Le mode de vie rural de la chienne est en accord avec l’infestation par ce parasite.
La straelensiose est une maladie rare et il n’existe pas de traitement spécifique. Dans la
littérature il est difficile de trouver de grandes séries permettant de valider une thérapeutique
optimale. Le pronostic semble donc réservé.
Traitement: La chienne a été traité une fois avec du Promeris Duo® (Fort Dodge) en raison de
sa composition en amitraz qui, selon la littérature, semble avoir un effet sur cette parasitose.
Nous avons conseillé aux propriétaires d’éviter les sorties dans les champs et les forêts afin
que la chienne ne se réinfeste pas.
Réévaluation et issue finale: Le traitement a été bien supporté par la chienne.
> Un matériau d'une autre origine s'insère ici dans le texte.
Lemma NoDup_keys_set {V} (d : Dict.t V) k v :
  NoDup (Dict.keys d) -> NoDup (Dict.keys (Dict.set d k v)).
Proof.
  intros Hd. rewrite keys_set. destruct (Dict.mem d k) eqn:E; auto.
  apply NoDup_app; auto.
  - repeat constructor. simpl. tauto.
  - intros x Hx [<-|[]].
    apply mem_true_iff in Hx. congruence.
Qed.

Lemma NoDup_keys_del {V} (d : Dict.t V) k :
  NoDup (Dict.keys d) -> NoDup (Dict.keys (Dict.del d k)).
Proof.
  induction d as [|[k0 v0] d IH]; simpl; auto.
  intros Hd. inversion Hd; subst.
  destruct (k0 =? k); simpl; auto.
  constructor; auto. intros Hin. now apply in_keys_del in Hin.
Qed.

Lemma not_in_keys_del {V} (d : Dict.t V) k :
  NoDup (Dict.keys d) -> ~ In k (Dict.keys (Dict.del d k)).
Proof.
  induction d as [|[k0 v0] d IH]; simpl; auto.
  intros Hd. inversion Hd; subst.
  destruct (k0 =? k) eqn:E; simpl.
  - apply String.eqb_eq in E. now subst.
  - apply String.eqb_neq in E. intros [H|H]; [congruence | now apply IH].
Qed.

Lemma get_del_other {V} (d : Dict.t V) k k' :
  k' <> k -> Dict.get (Dict.del d k) k' = Dict.get d k'.
Proof.
  intros Hne. induction d as [|[k0 v0] d IH]; simpl; auto.
  destruct (k0 =? k) eqn:E; simpl.
  - apply String.eqb_eq in E. subst k0.
    destruct (k =? k') eqn:E'; auto.
    apply String.eqb_eq in E'. congruence.
  - now rewrite IH.
Qed.
(** C5. A pages response with status 201 (created) and one with status
    422 (already configured) are both successes: in both cases the
    enabler returns normally, prints the success line and returns the
    same URL; and in every run of [deploy] in which the pages call gets
    one of these two answers, the run ends without an exception (exit
    status 0) and that URL is the one reported. *)
Theorem created_and_already_configured_alike
    (w w1 w' w1' : World) (r r' : Response) :
  handle _ (pages_request username repo token) w = (Ok r, w1) -> status_code r = 201 ->
  handle _ (pages_request username repo token) w' = (Ok r', w1') -> status_code r' = 422 ->
  exists url,
    result World handle (enable_github_pages username repo token) w = Ok url /\
    result World handle (enable_github_pages username repo token) w' = Ok url /\
    In (Called (Print ("  ✓ GitHub Pages enabled → " ++ url)) tt)
       (trace World handle (enable_github_pages username repo token) w) /\
    In (Called (Print ("  ✓ GitHub Pages enabled → " ++ url)) tt)
       (trace World handle (enable_github_pages username repo token) w') /\
    forall (source_dir : string) (open_browser : bool) (w0 : World) (resp : Response),
      In ("POST", "https://api.github.com/repos/" ++ username ++ "/" ++ repo ++ "/pages",
          Ok resp)
         (requests (trace World handle
                      (deploy username repo token source_dir open_browser) w0)) ->
      status_code resp = 201 \/ status_code resp = 422 ->
      result World handle (deploy username repo token source_dir open_browser) w0 = Ok tt /\
      exit_status (result World handle
                     (deploy username repo token source_dir open_browser) w0) = 0 /\
      In (Called (Print ("     " ++ url)) tt)
         (trace World handle (deploy username repo token source_dir open_browser) w0).
Proof.
  intros H Hr H' Hr'.
  destruct (enable_run_success w w1 r H (or_introl Hr)) as [E T].
  destruct (enable_run_success w' w1' r' H' (or_intror Hr')) as [E' T'].
  eexists. do 4 (split; [eassumption |]).
  intros source_dir open_browser w0 resp Hin Hst.
  destruct (wp_sound World handle _ _ w0
              (deploy_pages username repo token source_dir open_browser) resp Hin Hst)
    as [Ho Hp].
  rewrite Ho. repeat split. exact Hp.
Qed.

End Enabler.

Lemma pages_url_convention_on_success_witness :
  result Demo.World Demo.handle
    (enable_github_pages "alice" "alice.github.io" "t0ken") Demo.existing
  = Ok "https://alice.github.io/" /\
  result Demo.World Demo.handle
    (enable_github_pages "alice" "portfolio" "t0ken") Demo.existing
  = Ok "https://alice.github.io/portfolio".
Proof.
  split.
  - apply (pages_url_convention_on_success Demo.World Demo.handle
             "alice" "alice.github.io" "t0ken" Demo.existing Demo.existing
             (Demo.response 201)).
    + reflexivity.
    + left; reflexivity.
    + reflexivity.
  - apply (pages_url_convention_on_success Demo.World Demo.handle
             "alice" "portfolio" "t0ken" Demo.existing Demo.existing
             (Demo.response 201)).
    + reflexivity.
    + left; reflexivity.
    + discriminate.
Defined.

Lemma pages_url_on_failure_keeps_repo_segment_witness :
  result Demo.World Demo.handle
    (enable_github_pages "alice" "alice.github.io" "t0ken") Demo.pages_refused
  = Ok "https://alice.github.io/alice.github.io".
Proof.
  apply (pages_url_on_failure_keeps_repo_segment Demo.World Demo.handle
           "alice" "alice.github.io" "t0ken" Demo.pages_refused Demo.pages_refused
           (Demo.response 500)).
  - reflexivity.
  - discriminate.
  - discriminate.
Defined.

Lemma created_and_already_configured_alike_witness :
  exists url,
    result Demo.World Demo.handle
      (enable_github_pages "alice" "portfolio" "t0ken") Demo.existing = Ok url /\
    result Demo.World Demo.handle
      (enable_github_pages "alice" "portfolio" "t0ken") Demo.pages_configured = Ok url /\
    result Demo.World Demo.handle
      (deploy "alice" "portfolio" "t0ken" "/home/alice/site" true) Demo.pages_configured
    = Ok tt.
Proof.
  destruct (created_and_already_configured_alike Demo.World Demo.handle
              "alice" "portfolio" "t0ken"
              Demo.existing Demo.existing Demo.pages_configured Demo.pages_configured
              (Demo.response 201) (Demo.response 422)
              eq_refl eq_refl eq_refl eq_refl)
    as (url & E & E' & _ & _ & D).
  exists url. split; [exact E |]. split; [exact E' |].
  apply (D "/home/alice/site" true Demo.pages_configured (Demo.response 422)).
  - right. left. reflexivity.
  - right. reflexivity.
Defined.

(** ** The repository ensurer *)

Section Ensurer.
Variable World : Type.
Variable handle : forall X : Type, Event X -> World -> X * World.
Variables username repo token : string.
Variable private : bool.

Lemma ensure_found (w w1 : World) (resp : Response) :
  handle _ (existence_request username repo token) w = (Ok resp, w1) ->
  status_code resp = 200 ->
  result World handle (ensure_repo_exists username repo token private) w = clone_url resp /\
  trace World handle (ensure_repo_exists username repo token private) w
  = [Called (existence_request username repo token) (Ok resp);
     Called (Print ("  ✓ Repo '" ++ repo ++ "' already exists on GitHub.")) tt].
Proof.
  intros H Hst. unfold existence_request in *.
  unfold result, trace, ensure_repo_exists, github_api, attempt.
  cbn [bind run]. rewrite H. cbn [bind run].
  rewrite Hst. cbn [Z.eqb Pos.eqb]. unfold print, call, lift. cbn [bind run].
  destruct (handle unit _ w1) as [[] w2]. cbn. split; reflexivity.
Qed.

(** C3. If the existence query is answered with status 200, the ensurer
    returns [resp.json()["clone_url"]] of that answer as it is and sends
    no creation request.  Hence a second call in a row, made when the
    repository is there, adds no creation request to those of the
    first. *)
Theorem found_repo_returned_without_creation :
  (forall (w w1 : World) (resp : Response),
      handle _ (existence_request username repo token) w = (Ok resp, w1) ->
      status_code resp = 200 ->
      result World handle (ensure_repo_exists username repo token private) w = clone_url resp /\
      creations (trace World handle (ensure_repo_exists username repo token private) w) = []) /\
  (forall (w w2 : World) (resp : Response),
      let w1 := snd (fst (run World handle (ensure_repo_exists username repo token private) w)) in
      handle _ (existence_request username repo token) w1 = (Ok resp, w2) ->
      status_code resp = 200 ->
      creations (trace World handle
                   (ensure_repo_exists username repo token private ;;
                    ensure_repo_exists username repo token private) w)
      = creations (trace World handle (ensure_repo_exists username repo token private) w)).
Proof.
  assert (first : forall (w w1 : World) (resp : Response),
             handle _ (existence_request username repo token) w = (Ok resp, w1) ->
             status_code resp = 200 ->
             result World handle (ensure_repo_exists username repo token private) w
             = clone_url resp /\
             creations (trace World handle (ensure_repo_exists username repo token private) w)
             = []).
  { intros w w1 resp H Hst. destruct (ensure_found w w1 resp H Hst) as [E T].
    split; [exact E | rewrite T; reflexivity]. }
  split; [exact first |].
  intros w w2 resp w1 H Hst.
  destruct (first w1 w2 resp H Hst) as [_ T].
  unfold trace in *. rewrite run_bind. subst w1.
  destruct (run World handle (ensure_repo_exists username repo token private) w)
    as [[[a | e] w1] t1]; cbn [fst snd] in *; [| reflexivity].
  destruct (run World handle (ensure_repo_exists username repo token private) w1)
    as [[o w3] t2]; cbn [fst snd] in *.
  unfold creations in *. rewrite collect_app, T. apply app_nil_r.
Qed.

(** C10. Any answer to the existence query whose status is not 200 (a
    401, 403 or 500 as much as a 404) is taken to mean that there is no
    such repository: the ensurer announces the creation and sends the
    creation request, and reports no error of its own for that status. *)
Theorem any_other_status_leads_to_creation (w w1 : World) (resp : Response) :
  handle _ (existence_request username repo token) w = (Ok resp, w1) ->
  status_code resp <> 200 ->
  exists answer rest,
    trace World handle (ensure_repo_exists username repo token private) w
    = Called (existence_request username repo token) (Ok resp)
      :: Called (Print ("  Creating repo '" ++ repo ++ "' on GitHub...")) tt
      :: Called (creation_request username repo token private) answer
      :: rest /\
    creations (trace World handle (ensure_repo_exists username repo token private) w)
    = [answer].
Proof.
  intros H Hst. unfold existence_request, creation_request in *.
  unfold trace, ensure_repo_exists, github_api, attempt.
  cbn [bind run]. rewrite H. cbn [bind run].
  apply Z.eqb_neq in Hst. rewrite Hst. unfold print, call, lift, sys_exit, raise. cbn [bind run].
  destruct (handle unit _ w1) as [[] w2]. cbn [bind run].
  destruct (handle _ (api_request "POST" "/user/repos" token
                        (Some (create_payload username repo private))) w2)
    as [[r | e] w3]; cbn [bind run].
  - destruct (negb ((status_code r =? 200) || (status_code r =? 201))); cbn [bind run].
    + eexists _, _. split; reflexivity.
    + destruct (handle unit _ w3) as [[] w4]. eexists _, _. split; reflexivity.
  - eexists _, _. split; reflexivity.
Qed.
Les lésions ont
peu à peu régressées pendant les deux mois après l’application du spot-on.
Les propriétaires n’ont pourtant pas pu empêcher Curly de sortir du jardin.
En novembre 2009, trois mois après le traitement, la chienne n’a plus aucune lésion cutanée.
Des cicatrices persistent au niveau des pavillons auriculaires.
Figure 4 :(a) Vue générale du chien 3 mois après le traitement : plus de papules ni de nodules.
(b) Lésions cicatricielles sur les pavillons auriculaires.
Prophylaxie : L’animal continue de recevoir du Proméris Duo® une fois par mois, pour
éventuellement prévenir une réinfestation, mais aussi comme traitement contre les puces et les
tiques.
Discussion: La straelensiose canine est une dermatose parasitaire de découverte récente (les
premiers cas ont été observés en France en 1991) due à l’enkystement de larves d’acarien
appartenant à l’espèce S. cynotis (famille des Leeuwenhoekiides).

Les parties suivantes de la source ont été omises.